Atkinson, son of Ozark County Volunteer Library board president Kathryn Atkinson of Gainesville, was pinned against a traffic signal pole and an SUV driven by William J. Shelton, 42, of Springfield.
Springfield broadcast station KOLR-10 reported on its website, ozarksfirst.com, that Shelton was eastbound on Sunshine and attempting a left turn onto Fort Avenue, when he “turned wide and struck a traffic island.”
Kathryn Atkinson told the Times Shelton has been cited for DWI.
She said her son, who had been living and working in Norman, Oklahoma, until recently, was staying with his sister, Lisa Atkinson, in Springfield awaiting arrangements to be made for him to fly to Alaska to interview for a teaching job at a college there. James holds a Ph.D. in education as well as an MBA, Kathryn said. He had apparently been out walking and was heading back to his sister’s house when the accident occurred.
Kathryn said the impact pinned James against the traffic signal pole. “We almost lost him Sunday,” she said. “The trauma surgeon said James is only alive because of the good medics who responded. When they moved the car, he could have bled out very fast if the medics didn’t do tourniquets and act fast to keep him alive. They knew what they were doing,” she said.
Also, “a lot of people went to his aid right away, holding him up and praying for him until help arrived,” Kathryn said.
After being transported to Mercy Hospital, his right leg had to be amputated. His left leg is severely broken, said Kathryn, who was in Springfield when the accident occurred. She and her two daughters, Lisa Atkinson and Leslie Burns, went out to lunch Sunday, but James had other things he wanted to do. “He happened to have a piece of paper with Lisa’s phone number on it, and he tends to misplace things, so he was wearing his passport around his neck,” she said, explaining how police knew whom to contact. She praised the Springfield Police officers who notified them of the crash.

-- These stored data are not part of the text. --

(* ===== verification/DynRegistry.v ===== *)
(** * The schema registry (crates/ros-z/src/dynamic/registry.rs)

    The map from type names to schemas, the global one behind its [RwLock], and
    the conversion of a parsed message definition to a schema. *)
From S2P Require Import Prelude Utf8 RustStr CdrPrimitives CdrSpec CdrDeserializer DynTypes DynCdr DynAccess MsgParser.
From stdpp Require Import gmap strings.
Open Scope string_scope.

(** ** Definitions *)

(** [struct SchemaRegistry]; an [Arc] is its contents. *)
Record SchemaRegistry := mkRegistry { schemas : gmap string MessageSchema }.
Definition registry_new : SchemaRegistry := mkRegistry ∅.
Definition registry_get (r : SchemaRegistry) (type_name : string) : option MessageSchema :=
  schemas r !! type_name.
Definition registry_register (r : SchemaRegistry) (s : MessageSchema)
    : MessageSchema * SchemaRegistry :=
  (s, mkRegistry (<[type_name s := s]> (schemas r))).
Definition registry_contains (r : SchemaRegistry) (type_name : string) : bool :=
  match schemas r !! type_name with Some _ => true | None => false end.
Definition registry_type_names (r : SchemaRegistry) : list string := map fst (map_to_list (schemas r)).
Definition registry_len (r : SchemaRegistry) : nat := size (schemas r).
Definition registry_is_empty (r : SchemaRegistry) : bool := Nat.eqb (registry_len r) 0.
Definition registry_clear (r : SchemaRegistry) : SchemaRegistry := mkRegistry ∅.

(** The global registry: a poisoned lock is read as absent and written with a
    panic. *)
Record GlobalRegistry := mkGlobal { g_registry : SchemaRegistry; g_poisoned : bool }.
Definition get_schema (g : GlobalRegistry) (type_name : string) : option MessageSchema :=
  if g_poisoned g then None else registry_get (g_registry g) type_name.
Definition register_schema (g : GlobalRegistry) (s : MessageSchema)
    : res DynamicError (MessageSchema * GlobalRegistry) :=
  if g_poisoned g then Panic
  else let '(s, r) := registry_register (g_registry g) s in Ok (s, mkGlobal r false).
Definition has_schema (g : GlobalRegistry) (type_name : string) : bool :=
  if g_poisoned g then false else registry_contains (g_registry g) type_name.

Section Conversion.
(** [resolver: &impl Fn(&str, &str) -> Option<Arc<MessageSchema>>]. *)
Context (resolver : string -> string -> option MessageSchema).

Definition primitive_type (base_type : string) : option FieldType :=
  if String.eqb base_type "bool" then Some TyBool
  else if String.eqb base_type "int8" || String.eqb base_type "byte" then Some TyInt8
  else if String.eqb base_type "int16" then Some TyInt16
  else if String.eqb base_type "int32" then Some TyInt32
  else if String.eqb base_type "int64" then Some TyInt64
  else if String.eqb base_type "uint8" || String.eqb base_type "char" then Some TyUint8
  else if String.eqb base_type "uint16" then Some TyUint16
  else if String.eqb base_type "uint32" then Some TyUint32
  else if String.eqb base_type "uint64" then Some TyUint64
  else if String.eqb base_type "float32" then Some TyFloat32
  else if String.eqb base_type "float64" then Some TyFloat64
  else if String.eqb base_type "string" then Some TyString
  else None.
Definition convert_base_type (base_type : string) (pkg : option string)
    : res DynamicError FieldType :=
  match primitive_type base_type with
  | Some t => Ok t
  | None =>
      match RustStr.strip_prefix "string<=" base_type ≫= parse_usize with
      | Some max_len => Ok (TyBoundedString (Z.to_nat max_len))
      | None =>
          pkg ← ok_or pkg (InvalidTypeName base_type);
          schema ← ok_or (resolver pkg base_type) (SchemaNotFound (pkg ++ "/msg/" ++ base_type));
          Ok (TyMessage schema)
      end
  end.
Definition convert_field_type (field : PField) : res DynamicError FieldType :=
  base_type ← convert_base_type (base_type (pf_type field)) (ft_package (pf_type field));
  match array (pf_type field) with
  | Single => Ok base_type
  | Fixed n => Ok (TyArray base_type (Z.to_nat n))
  | Bounded n => Ok (TyBoundedSequence base_type (Z.to_nat n))
  | Unbounded => Ok (TySequence base_type)
  end.
Definition parsed_message_to_schema (msg : ParsedMessage) : res DynamicError MessageSchema :=
  fields ← traverse (fun f =>
    field_type ← convert_field_type f; Ok (FieldSchema_new (pf_name f) field_type)) (pm_fields msg);
  Ok (mkSchema (pm_package msg ++ "/msg/" ++ pm_name msg) (pm_package msg) (pm_name msg) fields None).

(** ** The specification *)

(** The builtin types of the interface definition language, with their wire
    types. *)
Definition builtin_types : list (string * FieldType) :=
  [("bool", TyBool); ("byte", TyInt8); ("char", TyUint8); ("int8", TyInt8); ("uint8", TyUint8);
   ("int16", TyInt16); ("uint16", TyUint16); ("int32", TyInt32); ("uint32", TyUint32);
   ("int64", TyInt64); ("uint64", TyUint64); ("float32", TyFloat32); ("float64", TyFloat64);
   ("string", TyString)].
Definition of_array (a : ArrayType) (t : FieldType) : FieldType :=
  match a with
  | Single => t
  | Fixed n => TyArray t (Z.to_nat n)
  | Bounded n => TyBoundedSequence t (Z.to_nat n)
  | Unbounded => TySequence t
  end.
(** What a field type stands for: a builtin, a bounded string or a message that
    the resolver knows. *)
Inductive denotes (t : PFieldType) : FieldType -> Prop :=
| denotes_builtin w : (base_type t, w) ∈ builtin_types -> denotes t (of_array (array t) w)
| denotes_bounded n rest : base_type t = "string<=" ++ rest -> parse_usize rest = Some n ->
    denotes t (of_array (array t) (TyBoundedString (Z.to_nat n)))
| denotes_message p s : ft_package t = Some p -> resolver p (base_type t) = Some s ->
    base_type t ∉ map fst builtin_types ->
    RustStr.strip_prefix "string<=" (base_type t) ≫= parse_usize = None ->
    denotes t (of_array (array t) (TyMessage s)).
Definition conversion_error (t : PFieldType) : DynamicError :=
  match ft_package t with
  | None => InvalidTypeName (base_type t)
  | Some p => SchemaNotFound (p ++ "/msg/" ++ base_type t)
  end.
(** A fixed array of the definition is one a vector can hold. *)
Definition fixed_array_fits `{DynLayout} (t : PFieldType) : Prop :=
  match array t with Fixed n => vec_fits (Z.to_nat n) = true | _ => True end.
Definition field_denotes (f : PField) (fs : FieldSchema) : Prop :=
  field_name fs = pf_name f /\ default_value fs = None /\ denotes (pf_type f) (field_type fs).

(** ** Lemmas *)

Lemma primitive_builtin b w : primitive_type b = Some w <-> (b, w) ∈ builtin_types.
Proof.
  split.
  - unfold primitive_type.
    repeat match goal with
    | |- context [String.eqb b ?s] => destruct (String.eqb_spec b s) as [->|]; cbn [orb]
    end; intros [= <-]; unfold builtin_types;
      repeat (first [by left | right]).
  - unfold builtin_types. intros H.
    repeat (apply elem_of_cons in H as [H|H]; [injection H as -> ->; reflexivity|]).
    by apply elem_of_nil in H.
Qed.

Lemma primitive_none b : primitive_type b = None <-> b ∉ map fst builtin_types.
Proof.
  split.
  - intros Hn (p & -> & Hp)%list_elem_of_fmap. destruct p as [b w].
    apply primitive_builtin in Hp. cbn in Hn. congruence.
  - intros Hn. destruct (primitive_type b) as [w|] eqn:E; [|done]. destruct Hn.
    apply primitive_builtin in E. by apply (list_elem_of_fmap_2 fst) in E.
Qed.

Lemma convert_field_type_spec f :
  (exists w, convert_field_type f = Ok w /\ denotes (pf_type f) w) \/
  (convert_field_type f = Err (conversion_error (pf_type f)) /\ forall w, ~ denotes (pf_type f) w).
Proof.
  destruct f as [n [b p a sb] d]. unfold convert_field_type, convert_base_type, conversion_error.
  cbn [pf_type base_type ft_package array].
  destruct (primitive_type b) as [w|] eqn:Hp.
  { left. exists (of_array a w). split; [by destruct a|].
    apply (denotes_builtin (mkPFieldType b p a sb)). by apply primitive_builtin. }
  pose proof Hp as Hp'. rewrite primitive_none in Hp'.
  destruct (RustStr.strip_prefix "string<=" b ≫= parse_usize) as [k|] eqn:Hs.
  { left. exists (of_array a (TyBoundedString (Z.to_nat k))). split; [by destruct a|].
    destruct (RustStr.strip_prefix "string<=" b) as [rest|] eqn:Hr; [|done]. cbn in Hs.
    apply RustStr.strip_prefix_Some in Hr. by apply (denotes_bounded (mkPFieldType b p a sb) k rest). }
  assert (forall w, denotes (mkPFieldType b p a sb) w ->
    exists q s, p = Some q /\ resolver q b = Some s) as Hd.
  { intros w [w' Hw|k rest Hr Hk|q s Hq Hs' _ _]; cbn [base_type ft_package] in *; [|exfalso|eauto].
    - apply primitive_builtin in Hw. congruence.
    - subst b. rewrite RustStr.strip_prefix_app in Hs. cbn [mbind option_bind] in Hs. congruence. }
  destruct p as [q|]; cbn [ok_or mbind res_bind].
  - destruct (resolver q b) as [s|] eqn:Hq; cbn [ok_or mbind res_bind].
    + left. exists (of_array a (TyMessage s)). split; [by destruct a|].
      by apply (denotes_message (mkPFieldType b (Some q) a sb) q s).
    + right. split; [done|]. intros w Hw. destruct (Hd w Hw) as (q' & s & [= <-] & ?). congruence.
  - right. split; [done|]. intros w Hw. by destruct (Hd w Hw) as (? & ? & ? & _).
Qed.

Lemma denotes_defaults `{DL : DynLayout} t w :
  (forall p n s, resolver p n = Some s -> schema_defaults_typed s) ->
  fixed_array_fits t -> denotes t w -> defaults_typed w.
Proof.
  intros Hr Hf H.
  assert (forall v, defaults_typed v -> defaults_typed (of_array (array t) v)) as Ha.
  { unfold fixed_array_fits in Hf. by destruct (array t). }
  destruct H as [v Hv|n rest _ _|p s _ Hs _ _]; apply Ha; [|done|by eapply Hr].
  apply primitive_builtin in Hv. unfold primitive_type in Hv.
  repeat case_match; simplify_eq; done.
Qed.

Lemma fields_denote_defaults `{DL : DynLayout} fs l tn p n h :
  (forall p n s, resolver p n = Some s -> schema_defaults_typed s) ->
  Forall (fun f => fixed_array_fits (pf_type f)) fs ->
  Forall2 field_denotes fs l -> schema_defaults_typed (mkSchema tn p n l h).
Proof.
  intros Hr Hfit. cbn. induction 1 as [|f [nm ft d] fs l (_ & Hd & Hw) _ IH]; [done|].
  apply Forall_cons in Hfit as [Hf Hfit].
  cbn in *. subst d. split; [by eapply denotes_defaults|by apply IH].
Qed.

Lemma convert_fields_spec fs :
  let conv := fun f => field_type ← convert_field_type f; Ok (FieldSchema_new (pf_name f) field_type) in
  match traverse conv fs with
  | Ok l => Forall2 field_denotes fs l
  | Err e => exists pre f post, fs = (pre ++ f :: post)%list /\ e = conversion_error (pf_type f) /\
      Forall (fun g => exists w, denotes (pf_type g) w) pre /\ forall w, ~ denotes (pf_type f) w
  | Panic => False
  end.
Proof.
  intros conv. induction fs as [|f fs IH]; [constructor|]. cbn [traverse]. subst conv. cbn beta.
  destruct (convert_field_type_spec f) as [(w & -> & Hw)|[-> Hn]]; cbn [mbind res_bind].
  - destruct (traverse _ fs) as [l|e|]; cbn [mbind res_bind]; [| |done].
    + by constructor.
    + destruct IH as (pre & g & post & -> & He & Hpre & Hg).
      exists (f :: pre), g, post. split_and!; try done. constructor; eauto.
  - exists [], f, fs. auto.
Qed.

(** Conversion of a parsed definition: it succeeds exactly when every field's
    type denotes a wire type (a builtin, a bounded string, a message known to the
    resolver), and the schema has the message's name and package, the fields in
    order with those wire types and no hash; otherwise the error is that of the
    first field that denotes nothing.  It never panics, and if every schema of
    the resolver has typed defaults and the fixed arrays of the definition fit in
    a vector, the new one has typed defaults too. *)
Theorem parsed_message_to_schema_spec `{DL : DynLayout} msg :
  match parsed_message_to_schema msg with
  | Ok s =>
      type_name s = pm_package msg ++ "/msg/" ++ pm_name msg /\
      package s = pm_package msg /\ schema_name s = pm_name msg /\ type_hash s = None /\
      Forall2 field_denotes (pm_fields msg) (fields s) /\
      ((forall p n s', resolver p n = Some s' -> schema_defaults_typed s') ->
       Forall (fun f => fixed_array_fits (pf_type f)) (pm_fields msg) ->
       schema_defaults_typed s)
  | Err e => exists pre f post, pm_fields msg = (pre ++ f :: post)%list /\
      e = conversion_error (pf_type f) /\
      Forall (fun g => exists w, denotes (pf_type g) w) pre /\ forall w, ~ denotes (pf_type f) w
  | Panic => False
  end.
Proof.
  unfold parsed_message_to_schema. pose proof (convert_fields_spec (pm_fields msg)) as H.
  cbv zeta in H. destruct (traverse _ (pm_fields msg)) as [l|e|]; cbn [mbind res_bind]; [|done|done].
  split_and!; try done. intros Hr Hf. by eapply fields_denote_defaults.
Qed.
End Conversion.

(** *** The registry *)

Lemma registry_get_register r s n :
  registry_get (registry_register r s).2 n = if String.eqb (type_name s) n then Some s else registry_get r n.
Proof.
  unfold registry_get, registry_register. cbn [snd schemas].
  destruct (String.eqb_spec (type_name s) n) as [->|Hn];
    [by rewrite lookup_insert_eq | by rewrite lookup_insert_ne].
Qed.

Lemma registry_contains_iff r n : registry_contains r n = true <-> n ∈ registry_type_names r.
Proof.
  unfold registry_contains, registry_type_names. split.
  - destruct (schemas r !! n) as [s|] eqn:E; [|done]. intros _.
    apply list_elem_of_fmap. exists (n, s). split; [done|]. by apply elem_of_map_to_list.
  - intros ([n' s] & -> & H)%list_elem_of_fmap. apply elem_of_map_to_list in H. cbn. by rewrite H.
Qed.

Lemma registry_len_register r s :
  registry_len (registry_register r s).2 =
  (if registry_contains r (type_name s) then registry_len r else S (registry_len r)).
Proof.
  unfold registry_len, registry_contains, registry_register. cbn [snd schemas].
  rewrite map_size_insert. by destruct (schemas r !! type_name s).
Qed.

Lemma registry_empty_iff r : registry_is_empty r = true <-> forall n, registry_get r n = None.
Proof.
  unfold registry_is_empty, registry_len, registry_get. rewrite Nat.eqb_eq, map_size_empty_iff.
  split; [intros ->; apply lookup_empty | apply map_empty].
Qed.

(** On the global registry, a poisoned lock hides every schema from the readers
    and makes a registration panic. *)
Lemma register_then_get g s :
  match register_schema g s with
  | Ok (s', g') => s' = s /\ get_schema g' (type_name s) = Some s /\
      (forall n, n <> type_name s -> get_schema g' n = get_schema g n) /\ has_schema g' (type_name s) = true
  | Err _ => False
  | Panic => g_poisoned g = true /\ forall n, get_schema g n = None /\ has_schema g n = false
  end.
Proof.
  unfold register_schema, get_schema, has_schema. destruct (g_poisoned g) eqn:Hp; [done|].
  unfold registry_register, registry_get, registry_contains. cbn [schemas g_registry g_poisoned].
  rewrite lookup_insert_eq. split_and!; try done. intros n Hn. by rewrite lookup_insert_ne.
Qed.

(** *** The parser's output *)

Definition convert_line (resolver : string -> string -> option MessageSchema) (line : string) :
    option (res DynamicError FieldType) :=
  match parse_field line "pkg" 1 with
  | Ok f => Some (convert_field_type resolver f)
  | _ => None
  end.

(** The parser keeps the bound of a string apart from its base type, where the
    conversion looks for it: a bounded string becomes an unbounded one. *)
Lemma string_bound_dropped resolver :
  convert_line resolver "string<=10 s" = Some (Ok TyString).
Proof. reflexivity. Qed.

(** A type named without its package is not looked up in the message's own. *)
Lemma same_package_reference resolver :
  convert_line resolver "Point p" = Some (Err (InvalidTypeName "Point")).
Proof. reflexivity. Qed.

“There were four different officers over the course of time, and they were so good, so professional. They were really nice, and they were very concerned for James as a person,” she said.
James remains hospitalized in Mercy Hospital, she said, and he’s having a rough time. He’s in pain and having difficulty tolerating the powerful medications doctors say are necessary. Once his immediate medical issues are resolved, she said, he’ll move into a rehabilitation facility.
It’ll be 18 months to two years before “he’s put back together and has his prosthesis and has his life back,” said Kathryn, adding that the Alaska college has asked him to contact them when he’s able to resume his teaching career.
Right now, he can’t have visitors except for family members, but prayers are appreciated, she said.
“James was doing everything right,” Kathryn said. “He was in a crosswalk. He was waiting for the light. We’re thankful he was no internal injuries and no head trauma. He’s tremendously bruised, but he’ll get through this. God is good,” she said.